Definition region_ok (r : MemRegion) : Prop :=
  0 <= base r /\ 0 < size r /\ base r + size r * PAGE_SIZE < 2 ^ 64 /\
  (free r = 0 \/ free r = size r).

Definition disjoint_from (r : MemRegion) (l : VmRegion) : Prop :=
  Forall (fun r' => forall a, in_region a r -> in_region a r' -> False) l.

Fixpoint pairwise_disjoint (l : VmRegion) : Prop :=
  match l with [] => True | r :: l' => disjoint_from r l' /\ pairwise_disjoint l' end.

Definition mem_wf (l : VmRegion) : Prop := Forall region_ok l /\ pairwise_disjoint l.

(** Byte [a] is free / is in use by a VM. *)
Definition free_byte (l : VmRegion) (a : Z) : Prop :=
  exists r, r ∈ l /\ free r <> 0 /\ in_region a r.
Definition used_byte (l : VmRegion) (a : Z) : Prop :=
  exists r, r ∈ l /\ free r = 0 /\ in_region a r.

(** *** The invariant does not depend on the order of the vector *)

Lemma pairwise_disjoint_perm l k : l ≡ₚ k -> pairwise_disjoint l -> pairwise_disjoint k.
Proof.
  induction 1 as [|x l k Hp IH|x y l|l k m _ IH1 _ IH2]; simpl; [done| | |by auto].
  - intros [Hd ?]. split; [|by auto]. unfold disjoint_from. by rewrite <- Hp.
  - unfold disjoint_from. rewrite !list.Forall_cons. intros ((Hxy & Hx) & Hy & Hl).
    split_and!; try done. intros a Ha Hb. by apply (Hxy a).
Qed.

Lemma mem_wf_perm l k : l ≡ₚ k -> mem_wf l -> mem_wf k.
Proof. intros Hp [Hf Hd]. split; [by rewrite <- Hp|by eapply pairwise_disjoint_perm]. Qed.

Lemma free_byte_perm l k a : l ≡ₚ k -> free_byte l a <-> free_byte k a.
Proof. intros Hp. unfold free_byte. by setoid_rewrite Hp. Qed.

Lemma used_byte_perm l k a : l ≡ₚ k -> used_byte l a <-> used_byte k a.
Proof. intros Hp. unfold used_byte. by setoid_rewrite Hp. Qed.

Lemma free_byte_cons r l a : free_byte (r :: l) a <-> (free r <> 0 /\ in_region a r) \/ free_byte l a.
Proof. unfold free_byte. set_solver. Qed.

Lemma used_byte_cons r l a : used_byte (r :: l) a <-> (free r = 0 /\ in_region a r) \/ used_byte l a.
Proof. unfold used_byte. set_solver. Qed.

Lemma mem_wf_cons r l : mem_wf (r :: l) <-> region_ok r /\ disjoint_from r l /\ mem_wf l.
Proof. unfold mem_wf. rewrite list.Forall_cons. simpl. tauto. Qed.

Lemma disjoint_from_weaken r r' l :
  (forall a, in_region a r' -> in_region a r) -> disjoint_from r l -> disjoint_from r' l.
Proof. intros Hs. apply Forall_impl. intros x Hx a Ha. apply Hx, Hs, Ha. Qed.

(** Split the region at an index off the vector. *)
Lemma lookup_perm {A} (l : list A) i r : l !! i = Some r -> l ≡ₚ r :: delete i l.
Proof. apply delete_Permutation. Qed.

Lemma insert_perm {A} (l : list A) i r r' : l !! i = Some r -> <[i := r']> l ≡ₚ r' :: delete i l.
Proof.
  intros H. rewrite insert_take_drop by (by eapply lookup_lt_Some).
  rewrite delete_take_drop. by rewrite Permutation_middle.
Qed.

(** Removing index [m] after an update at [i], in terms of the multiset of regions. *)
Lemma delete_insert_perm {A} (l : list A) i m x y x' :
  l !! i = Some x -> l !! m = Some y -> i <> m ->
  exists rest, l ≡ₚ y :: x :: rest /\ delete m (<[i := x']> l) ≡ₚ x' :: rest /\
    delete m (<[i := x']> l) !! (if (i <? m)%nat then i else (i - 1)%nat) = Some x'.
Proof.
  intros Hi Hm Hne.
  assert (<[i := x']> l !! m = Some y) as Hm' by (by rewrite list_lookup_insert_ne).
  set (k := if (i <? m)%nat then i else (i - 1)%nat).
  assert (delete m (<[i := x']> l) !! k = Some x') as Hk.
  { pose proof (lookup_lt_Some _ _ _ Hi). unfold k. destruct (Nat.ltb_spec i m).
    - rewrite list_lookup_delete_lt by done. by apply list_lookup_insert_eq.
    - rewrite list_lookup_delete_ge by lia. replace (S (i - 1)) with i by lia.
      by apply list_lookup_insert_eq. }
  exists (delete k (delete m (<[i := x']> l))). split_and!; [|by apply lookup_perm|done].
  assert (y :: x' :: delete k (delete m (<[i := x']> l)) ≡ₚ x' :: delete i l) as Hp.
  { rewrite <- (lookup_perm _ k x') by done. rewrite <- (lookup_perm _ m y) by done.
    by eapply insert_perm. }
  rewrite (perm_swap x' y) in Hp. apply Permutation_cons_inv in Hp.
  transitivity (x :: delete i l); [by apply lookup_perm|].
  rewrite <- Hp. apply perm_swap.
Qed.

(** *** One merge *)

Lemma find_merge_Some b s l i w :
  find_merge b s l = Some (i, w) -> exists r, l !! i = Some r /\ free r <> 0 /\
    if w then b = usize (base r + usize (size r * PAGE_SIZE))
    else usize (b + usize (s * PAGE_SIZE)) = base r.
Proof.
  revert i. induction l as [|r l IH]; intros i; simpl; [done|].
  destruct (negb (free r =? 0)) eqn:Ef; simpl.
  - destruct (Z.eqb_spec b (usize (base r + usize (size r * PAGE_SIZE)))).
    { intros [= <- <-]. exists r. split_and!; [done|lia|done]. }
    destruct (Z.eqb_spec (usize (b + usize (s * PAGE_SIZE))) (base r)).
    { intros [= <- <-]. exists r. split_and!; [done|lia|done]. }
    destruct (find_merge b s l) as [[j w']|]; [|done]. intros [= <- <-]. by apply (IH j).
  - destruct (find_merge b s l) as [[j w']|]; [|done]. intros [= <- <-]. by apply (IH j).
Qed.

Lemma find_merge_None b s l :
  find_merge b s l = None -> Forall (fun r => free r <> 0 ->
    b <> usize (base r + usize (size r * PAGE_SIZE)) /\
    usize (b + usize (s * PAGE_SIZE)) <> base r) l.
Proof.
  induction l as [|r l IH]; simpl; [by constructor|].
  destruct (Z.eqb_spec (free r) 0) as [Ef|Ef]; simpl.
  - destruct (find_merge b s l) as [[]|]; [done|]. intros _. constructor; [done|by apply IH].
  - destruct (Z.eqb_spec b (usize (base r + usize (size r * PAGE_SIZE)))); [done|].
    destruct (Z.eqb_spec (usize (b + usize (s * PAGE_SIZE))) (base r)); [done|].
    destruct (find_merge b s l) as [[]|]; [done|]. intros _. constructor; [done|by apply IH].
Qed.

(** The end of a region in an [ok] vector does not wrap. *)
Lemma region_end r : region_ok r ->
  usize (base r + usize (size r * PAGE_SIZE)) = base r + size r * PAGE_SIZE.
Proof.
  intros (? & ? & ? & _). unfold PAGE_SIZE in *.
  rewrite (wrap_small 64 (size r * 4096)) by (unfold in_word; lia).
  apply wrap_small. unfold in_word. lia.
Qed.

(** Two free regions that touch become one. *)
Lemma merge_two r r' rest :
  mem_wf (r :: r' :: rest) -> free r <> 0 -> free r' <> 0 ->
  base r = base r' + size r' * PAGE_SIZE ->
  let g := grow (size r) r' in
  mem_wf (g :: rest) /\ free g <> 0 /\
  base g = base r' /\ size g = size r + size r' /\
  (forall a, in_region a g <-> in_region a r \/ in_region a r').
Proof.
  intros (Hr & Hdr & (Hr' & Hdr' & Hrest)%mem_wf_cons)%mem_wf_cons Hf Hf' Hb g.
  destruct Hr as (? & ? & ? & [?|Efr]); [done|]. destruct Hr' as (? & ? & ? & [?|Efr']); [done|].
  assert (size g = size r + size r') as Es.
  { unfold g, grow, PAGE_SIZE in *. simpl. rewrite wrap_small by (unfold in_word; lia). lia. }
  assert (free g = size r + size r') as Ef.
  { unfold g, grow, PAGE_SIZE in *. simpl. rewrite Efr', wrap_small by (unfold in_word; lia). lia. }
  assert (base g = base r') as Eb by done.
  assert (forall a, in_region a g <-> in_region a r \/ in_region a r') as Ha.
  { intros a. unfold in_region. rewrite Es, Eb. unfold PAGE_SIZE in *. lia. }
  split_and!; [|lia|done..]. apply mem_wf_cons. split_and!; [| |done].
  - split_and!; rewrite ?Es, ?Eb, ?Ef; unfold PAGE_SIZE in *; lia.
  - unfold disjoint_from in *. apply list.Forall_cons in Hdr as [_ Hdr].
    rewrite list.Forall_forall in *. intros x Hx a [Hg|Hg]%Ha; [by apply (Hdr x Hx)|by apply (Hdr' x Hx)].
Qed.

(** What a merge step does to the region being grown. *)
Record merged (l l' : VmRegion) (m m' : nat) : Prop := {
  mg_wf : mem_wf l';
  mg_len : length l = S (length l');
  mg_free : forall a, free_byte l' a <-> free_byte l a;
  mg_used : forall a, used_byte l' a <-> used_byte l a;
  mg_grown : forall r, l !! m = Some r -> exists r', l' !! m' = Some r' /\ free r' <> 0 /\
               forall a, in_region a r -> in_region a r';
  mg_kept : forall u, free u = 0 -> u ∈ l -> u ∈ l';
}.

(** No free region touches the region at [m]. *)
Definition coalesced (l : VmRegion) (m : nat) : Prop :=
  forall r r', l !! m = Some r -> r' ∈ l -> free r' <> 0 ->
  base r <> base r' + size r' * PAGE_SIZE /\ base r + size r * PAGE_SIZE <> base r'.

→ **WORK ITEM**
Tell how many lines of the listing include the word "regions", replying with nothing but the number.

→ **ANSWER AREA**
2